August is brutal. Daytime highs nudge 35°C, the beach is towel-to-towel by 10am, and the night-time thump of reggaetón drifts from fairground attractions erected on the football pitch. If that’s your only window, stay west of the marina where the music fades, and swim before 9am when the sand is still cool underfoot.
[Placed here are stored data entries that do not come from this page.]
(** The record of a slot whose lock refuses is a default one. *)
Definition locked_record {I} (c : ConcurrencyKind) (answer : option Status) (now : Z)
    (l : LockedSlot I) : option (MetricRecord * LockedSlot I) :=
  '(res, l') ← access c false answer now OpQuery (λ s, Some (Ok (record s), s)) l;
  Some (match res with
        | Ok r => r
        | Err e => mkRecord (id l) (status e) (reason e) MutexProtected 0 0 0 0 0 0 0 0 0 0 0
                     false false false false
        end, l').
End Metric.
Arguments ReducerState {V} Sum r. Arguments InstrumentState {V} Sum i.
Arguments ReducerReading {V} Sum r. Arguments ReadingValue {V} Sum i.
Arguments Reading {V} Sum i.
Arguments mkLocked {I} _ _ _ _. Arguments id {I} _. Arguments state {I} _.
Arguments contention_fallback {I} _. Arguments contention_at_fallback {I} _.
Lemma fail_numeric_refused {I} now op (s : SlotState I) :
  ∃ e s', fail_numeric pol now op s = Some (Err e, s')
    ∧ instrument s' = instrument s ∧ refused (record s) (record s').
Proof.
  eexists _, _. split; [done|]. split; [done|]. unfold record_failure, stamp_failure.
  by destruct (timestamps pol).
Qed.
Lemma fail_overflow_refused {I} now op why (s : SlotState I) :
  ∃ e s', fail_overflow pol now op why s = Some (Err e, s')
    ∧ instrument s' = instrument s ∧ refused (record s) (record s').
Proof.
  eexists _, _. split; [done|]. split; [done|]. unfold record_failure, stamp_failure.
  by destruct (timestamps pol).
Qed.

Lemma stamp_update_fields now r :
  let r' := stamp_update pol now r in
  revision r' = revision r ∧ updates r' = updates r ∧ epoch r' = epoch r ∧ resets r' = resets r
  ∧ rejected r' = rejected r ∧ contention r' = contention r ∧ flags_of r' = flags_of r.
Proof. unfold stamp_update. by destruct (timestamps pol). Qed.

Context `{!NumberLaws V Sum}.

(** A mutation follows [prepare]: undefined with it, accounted as accepted
    when it succeeds, and without effect on the instrument otherwise. *)
Definition mutated (v : V) (s : SlotState (InstrumentState Sum i))
    (m : updating (InstrumentState Sum i) Update) : Prop :=
  match m with
  | None => prepare v (instrument s) = None
  | Some (Err e, s') => instrument s' = instrument s ∧ refused (record s) (record s')
  | Some (Ok up, s') =>
    ∃ d, prepare v (instrument s) = Some (Ok (instrument s', d)) ∧
      (if bool_decide (d = Unchanged) then disposition up = Unchanged ∧ record s' = record s
       else accepted d up (record s) (record s'))
  end.

Lemma accepted_counter now d up r next :
  d ≠ Unchanged →
  let r' := match d with
            | Saturated => accept r <| saturated := true |> <| saturations ::= inc64 |>
            | Wrapped => accept r <| wrapped := true |> <| overflows ::= inc64 |>
            | _ => accept r
            end in
  next = stamp_update pol now r' →
  up = mkUpdate d (revision next) (epoch next) (saturated next) (wrapped next) →
  accepted d up r next.
Proof.
  intros Hd r' -> ->. destruct (stamp_update_fields now r') as (?&?&?&?&?&?&Hf).
  subst r'; destruct d; split; try done; simpl in *; congruence.
Qed.

Lemma accepted_distribution now d up r next :
  d ≠ Unchanged →
  let r' := match d with
            | Saturated =>
              accept r <| saturated := true |> <| degraded := true |> <| saturations ::= inc64 |>
            | Wrapped =>
              accept r <| wrapped := true |> <| degraded := true |> <| overflows ::= inc64 |>
            | _ => accept r
            end in
  next = stamp_update pol now r' →
  up = mkUpdate d (revision next) (epoch next) (saturated next) (wrapped next) →
  accepted d up r next.
Proof.
  intros Hd r' -> ->. destruct (stamp_update_fields now r') as (?&?&?&?&?&?&Hf).
  subst r'; destruct d; split; try done; simpl in *; congruence.
Qed.

Lemma mutated_failed v s m :
  (∃ e s', m = Some (Err e, s') ∧ instrument s' = instrument s ∧ refused (record s) (record s')) →
  mutated v s m.
Proof. by intros (e & s' & -> & ?). Qed.

Lemma mutated_done v s d up s' :
  prepare v (instrument s) = Some (Ok (instrument s', d)) → d ≠ Unchanged →
  accepted d up (record s) (record s') → mutated v s (Some (Ok up, s')).
Proof. intros ???. exists d. by rewrite bool_decide_false. Qed.

End Slot.

Arguments Event V : clear implicits. Arguments Call V : clear implicits.
Arguments Outcome {V} Sum i. Arguments OUpdate {V Sum i} res. Arguments OReading {V Sum i} res.
Arguments OReset {V Sum i} res. Arguments ORefused {V Sum i} e. Arguments ORecord {V Sum i} r.

Section Mutate.
Context `{LongDouble} {V Sum : Type} `{Number V Sum} `{!NumberLaws V Sum}.
Context (pol : Policies).

Lemma observe_changed (r : Reducer V) v (s s' : ReducerState Sum r) d :
  observe_reducer pol r v s = Some (Ok (s', d)) → d ≠ Unchanged.
Proof.
  destruct r; simpl; unfold observe_last, observe_minimum, observe_maximum, observe_summary,
    observe_window, observe_ema, observe_histogram, cbind;
    intros; do 2 (repeat case_match; simplify_option_eq); try done; eauto using add_sum_changed.
Qed.

(** The reducers share one argument, whether sampled or timed. *)
Lemma observe_spec (r : Reducer V) v now op (s : SlotState (ReducerState Sum r)) :
  mutated pol (Distribution r) v s (observe_distribution pol r now v op s).
Proof.
  unfold observe_distribution. case_match.
  - apply mutated_failed, fail_numeric_refused.
  - destruct (observe_reducer pol r v (instrument s)) as [[[next d]|why]|] eqn:Hobs.
    + eapply mutated_done; [done|by eapply observe_changed|].
      by eapply accepted_distribution; [by eapply observe_changed|..].
    + apply mutated_failed, fail_overflow_refused.
    + done.
Qed.

Lemma mutate_spec (i : Instrument V) v now op s : mutated pol i v s (mutate pol i v now op s).
Proof.
  destruct i as [| |r|r]; simpl; [| |apply observe_spec|apply (observe_spec r)].
  - unfold add_counter. case_match eqn:Hz.
    + exists Unchanged. simpl. by rewrite Hz.
    + assert (Hp : prepare (Sum:=Sum) pol Counter v (instrument s)
        = ('(next, d) ⇐ add_value (overflow pol) (counter_value (instrument s)) v;
           Some (Ok (mkCounter next, d)))) by (simpl; by rewrite Hz).
      destruct (add_value _ _ _) as [[[next d]|why]|] eqn:Hadd.
      * eapply mutated_done; [exact Hp|by eapply add_value_changed|].
        by eapply accepted_counter; [by eapply add_value_changed|..].
      * apply mutated_failed, fail_overflow_refused.
      * exact Hp.
  - unfold set_gauge. case_match; [apply mutated_failed, fail_numeric_refused|].
    destruct (stamp_update_fields pol now (accept (record s))) as (?&?&?&?&?&?&?).
    eapply mutated_done; [done|done|]. split; try done; simpl; congruence.
Qed.
End Mutate.

(** ** One call *)
Section Serve.
Context `{LongDouble} {V Sum : Type} `{Number V Sum} `{!NumberLaws V Sum}.
Context (pol : Policies) (initial : option V) (i : Instrument V) (c : ConcurrencyKind).

Abbreviation slot := (LockedSlot (InstrumentState Sum i)).

Definition is_failure (call : Call V) (out : Outcome Sum i) : Prop :=
  match event call, out with
  | Mutate _ _ _ _, OUpdate (Err _) | Read _, OReading (Err _) | Clear _, OReset (Err _)
  | Refuse _ _ _ _, ORefused _ | Query, ORecord _ => True
  | _, _ => False
  end.

(** What a call that reaches the state does to it. *)
Definition reaches (call : Call V) (out : Outcome Sum i) (s s' : SlotState (InstrumentState Sum i)) :
  Prop :=
  match event call, out with
  | Mutate v _ _ _, OUpdate res => mutated pol i v s (Some (res, s'))
  | Read _, OReading (Ok rd) => s' = s ∧ rd = make_reading i s
  | Clear _, OReset (Ok up) => reset_state initial i s = Some (Ok up, s')
  | Refuse _ _ _ _, ORefused _ =>
    instrument s' = instrument s ∧ refused (record s) (record s')
  | Query, ORecord r => s' = s ∧ r = record s
  | _, _ => False
  end.

Inductive served (call : Call V) (l : slot) (out : Outcome Sum i) : slot → Prop :=
  | served_barred : barred i c (event call) = true → is_failure call out → served call l out l
  | served_refused : barred i c (event call) = false → admitted i c call = false →
    is_failure call out → served call l out (record_contention_fallback (now call) l)
  | served_admitted l' : barred i c (event call) = false → admitted i c call = true →
    reaches call out (state (merge_contention pol l)) (state l') → contention_fallback l' = 0 →
    served call l out l'.

Lemma access_cases {I A} no_wait answer now op (f : SlotState I → updating I A) l :
  (is_Some (refusal c no_wait answer) ∧
   ∃ e, access pol c no_wait answer now op f l = Some (Err e, record_contention_fallback now l))
  ∨ (¬ is_Some (refusal c no_wait answer) ∧
     access pol c no_wait answer now op f l
     = ('(res, s) ← f (state (merge_contention pol l));
        Some (res, mkLocked (id l) s 0 (contention_at_fallback l)))).
Proof.
  unfold access. destruct (refusal _ _ _) as [st|]; [left|right]; eauto.
Qed.

Lemma admitted_iff (call : Call V) :
  barred i c (event call) = false →
  admitted i c call = true ↔ ¬ is_Some (refusal c (no_waiting (event call)) (answer call)).
Proof. unfold admitted. intros ->. simpl. by rewrite negb_true_iff, bool_decide_eq_false. Qed.

(** Merging the contention changes nothing else that is accounted. *)
Lemma merge_contention_fields {I} (l : LockedSlot I) :
  let s := state (merge_contention pol l) in
  instrument s = instrument (state l)
  ∧ contention (record s) = u64 (contention (record (state l)) + contention_fallback l)
  ∧ revision (record s) = revision (record (state l))
  ∧ updates (record s) = updates (record (state l))
  ∧ epoch (record s) = epoch (record (state l))
  ∧ resets (record s) = resets (record (state l))
  ∧ rejected (record s) = rejected (record (state l))
  ∧ flags_of (record s) = flags_of (record (state l)).
Proof. unfold merge_contention. simpl. repeat case_match; done. Qed.

#[local] Opaque merge_contention.

Lemma record_failure_refused now st why r : refused r (record_failure pol now st why r).
Proof. unfold record_failure, stamp_failure. by destruct (timestamps pol). Qed.
Definition counter_holds (h : list Z) (s : CounterState Z) (fl : bool * bool) : Prop :=
  let v := counter_value s in
  let most := 2 ^ w - 1 in
  Forall (uint_value w) h ∧
  match overflow pol with
  | Saturate => v = Z.min (total h) most ∧ fl = (most <? total h, false)
  | Reject => v = total h ∧ total h ≤ most ∧ fl = (false, false)
  | Wrap => v = wrap w (total h) ∧ fl = (false, most <? total h)
  end.

Lemma uint_total_nonneg h : Forall (uint_value w) h → 0 ≤ total h.
Proof. intros Hh. apply total_nonneg. eapply Forall_impl; [done|]. by intros v []. Qed.

Lemma counter_range h s fl : 0 ≤ w → counter_holds h s fl → 0 ≤ counter_value s < 2 ^ w.
Proof.
  intros Hw [Hh%uint_total_nonneg Hs]. assert (0 < 2 ^ w) by (apply Z.pow_pos_nonneg; lia).
  destruct (overflow pol); destruct Hs as [-> Hs]; try lia. by apply wrap_range.
Qed.

Lemma counter_prepare v s :
  prepare pol Counter v s
  = if decide (v = 0) then Some (Ok (s, Unchanged))
    else '(next, d) ⇐ Some (checked_add w (overflow pol) (counter_value s) v);
         Some (Ok (mkCounter next, d)).
Proof. by destruct v. Qed.

(** The sum beyond a wrap, seen from the wrapped value. *)
Lemma wrap_again t v :
  0 ≤ w → 0 ≤ t → 0 ≤ v < 2 ^ w →
  wrap w (wrap w t + v) = wrap w (t + v)
  ∧ (2 ^ w - 1 <? t + v) = (2 ^ w - 1 <? t) || (2 ^ w - 1 <? wrap w t + v).
Proof.
  intros Hw Ht Hv. assert (0 < 2 ^ w) by (apply Z.pow_pos_nonneg; lia). unfold wrap.
  split; [by rewrite Zplus_mod_idemp_l|].
  destruct (Z.ltb_spec (2 ^ w - 1) t) as [Hge|Hlt]; simpl; [apply Z.ltb_lt; lia|].
  by rewrite Z.mod_small by lia.
Qed.

Lemma counter_step h s fl v s' d :
  0 ≤ w → uint_value w v → counter_holds h s fl →
  prepare pol Counter v s = Some (Ok (s', d)) → counter_holds (h ++ [v]) s' (flagged d fl).
Proof.
  intros Hw Hv Hs Hp. pose proof (counter_range h s fl Hw Hs) as Hr.
  destruct Hs as [Hh Hs]. pose proof (uint_total_nonneg h Hh).
  split; [apply Forall_app; auto|]. rewrite total_snoc. rewrite counter_prepare in Hp.
  destruct (decide (v = 0)) as [->|Hne]; [simplify_eq/=; by rewrite !Z.add_0_r|].
  unfold uint_value in Hv. rewrite checked_add_spec in Hp by lia.
  destruct (overflow pol).
  - destruct Hs as [Hval ->]. destruct (decide _) as [Hlt|Hge]; injection Hp as <- <-; simpl.
    + split; [lia|]. f_equal. destruct (Z.ltb_spec (2 ^ w - 1) (total h)); [lia|].
      symmetry. apply Z.ltb_ge. lia.
    + split; [lia|]. f_equal. symmetry. apply Z.ltb_lt. lia.
  - destruct Hs as (Hval & Hle & ->). destruct (decide _) as [Hlt|Hge]; [|done].
    injection Hp as <- <-. simpl. split_and!; [lia|lia|done].
  - destruct Hs as [Hval ->]. destruct (wrap_again (total h) v) as [Hw1 Hw2]; [lia..|].
    rewrite Hval in *. destruct (decide _) as [Hlt|Hge]; injection Hp as <- <-; simpl;
      rewrite <-Hw1, Hw2.
    + rewrite (wrap_small w (wrap w (total h) + v)) by (unfold is_u; lia). split; [done|].
      by rewrite (proj2 (Z.ltb_ge _ (wrap w (total h) + v))), orb_false_r by lia.
    + split; [done|]. by rewrite (proj2 (Z.ltb_lt _ (wrap w (total h) + v))), orb_true_r by lia.
Qed.

Lemma counter_fits h s fl amount :
  0 ≤ w → uint_value w amount → counter_holds h s fl →
  (if decide (amount = 0) then true
   else is_ok (checked_add w (overflow pol) (counter_value s) amount)) = false
  ↔ overflow pol = Reject ∧ 2 ^ w - 1 < total h + amount.
Proof.
  intros Hw Hv Hs. pose proof (counter_range h s fl Hw Hs) as Hr. unfold uint_value in Hv.
  rewrite checked_add_spec by lia. destruct Hs as [_ Hs].
  destruct (decide (amount = 0)) as [->|_].
  - split; [done|]. intros [Hp Hlt]. rewrite Hp in Hs. lia.
  - destruct (decide _), (overflow pol); simpl; split; try done; try (by intros [? _]);
      destruct Hs as (Hval & _ & _); intuition lia.
Qed.

Lemma counter_initial initial :
  0 ≤ w → counter_holds [] (initialize_instrument initial Counter) (false, false).
Proof.
  intros. assert (0 < 2 ^ w) by (apply Z.pow_pos_nonneg; lia). split; [done|]. simpl.
  destruct (overflow pol); split_and?; try done; try lia; f_equal; symmetry; apply Z.ltb_ge; lia.
Qed.

(** The outcome of an add that takes the lock. *)
Lemma counter_adds c amount now op l :
  ∃ res l', locked_add pol c amount false false None now op l = Some (res, l') ∧
    is_ok res = if decide (amount = 0) then true
                else is_ok (checked_add w (overflow pol) (counter_value (instrument (state l))) amount).
Proof.
  unfold locked_add, guarded. simpl.
  destruct (access_cases pol c false None now op
    (add_counter pol now amount op) l) as [[Hr _]|[_ ->]]; [by destruct c, Hr|].
  destruct (merge_contention_fields pol l) as [Hin _].
  unfold add_counter. rewrite Hin.
  replace (v_is_zero amount) with (bool_decide (amount = 0)) by by destruct amount.
  case_bool_decide as Hz; [rewrite decide_True by done|rewrite decide_False by done]; simpl; [by eauto|].
  destruct (checked_add _ _ _ _) as [[]|]; simpl; eauto.
Qed.

(** C13: A counter holds the total of the amounts it accepted since the last reset: cut off at the
    greatest value of its type, with the latch set exactly when that was exceeded, under Saturate;
    exactly, under Reject; modulo the width, with the latch set exactly when it was exceeded, under
    Wrap.  The next amount is refused exactly when the policy is Reject and it does not fit. *)
Theorem counter_total initial c slot_id now calls l outs l' :
  0 ≤ w → brings (uint_value w) calls →
  live pol initial Counter c slot_id now calls l = Some (outs, l') →
  let t := total (history Counter calls outs) in
  let most := 2 ^ w - 1 in
  let v := counter_value (instrument (state l')) in
  let r := record (state l') in
  match overflow pol with
  | Saturate => v = Z.min t most ∧ saturated r = (most <? t)
  | Reject => v = t ∧ t ≤ most
  | Wrap => v = wrap w t ∧ wrapped r = (most <? t)
  end ∧
  ∀ amount op now', uint_value w amount →
    ∃ res l'', locked_add pol c amount false false None now' op l' = Some (res, l'')
      ∧ (is_ok res = false ↔ overflow pol = Reject ∧ most < t + amount).
Proof.
  intros Hw Had Hlive t most v r.
  destruct (live_serve_all pol initial Counter c slot_id now calls l)
    as (l1 & Heq & Hs1 & _). rewrite Heq in Hlive.
  apply (serve_all_holds pol initial Counter c (uint_value w) counter_holds)
    with (h:=[]) in Hlive as [Hh Hs].
  - split.
    + destruct (overflow pol); destruct_and!; unfold flags_of in *; simplify_eq; auto.
    + intros amount op now' Ham.
      destruct (counter_adds c amount now' op l') as (res & l'' & -> & Hres). exists res, l''.
      split; [done|]. rewrite Hres. by eapply counter_fits.
  - by apply counter_initial.
  - intros. by eapply counter_step.
  - done.
  - unfold holds. rewrite Hs1. by apply counter_initial.
Qed.
End Counter.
Christmas surprises: fairy lights stretch across the streets, the nativity scene fills an entire park, and on 28 December locals celebrate Día de los Santos Inocentes—Spain’s April Fool’s—so double-check anything a smiling stranger tells you.
Getting about (and away)
Málaga airport is 55 minutes by car on the AP-7 toll road (€8.45 each way). A shared shuttle runs hourly for €15 but takes twice as long because it drops off along the coast. In town everything is walkable; taxis start at €3.60 and will take you to Playa del Cristo for under €6. Buses to Ronda and Gibraltar leave from the small station on Avda de España—buy tickets on board, cash only, exact change appreciated.
If you're staying longer than a week, consider the weekday train from San Roque to Algeciras—one of Spain last remaining rural lines—where the track hugs the cliff and vultures circle overhead. The journey costs €5.40 return and ends within sight of Africa.
Leave room in your suitcase for a bottle of local olive oil: cooperative Nuestra Señora de los Remedios sells cold-pressed picudo for €8 a litre from a side-street door that looks closed. Ring the bell; someone’s always watching.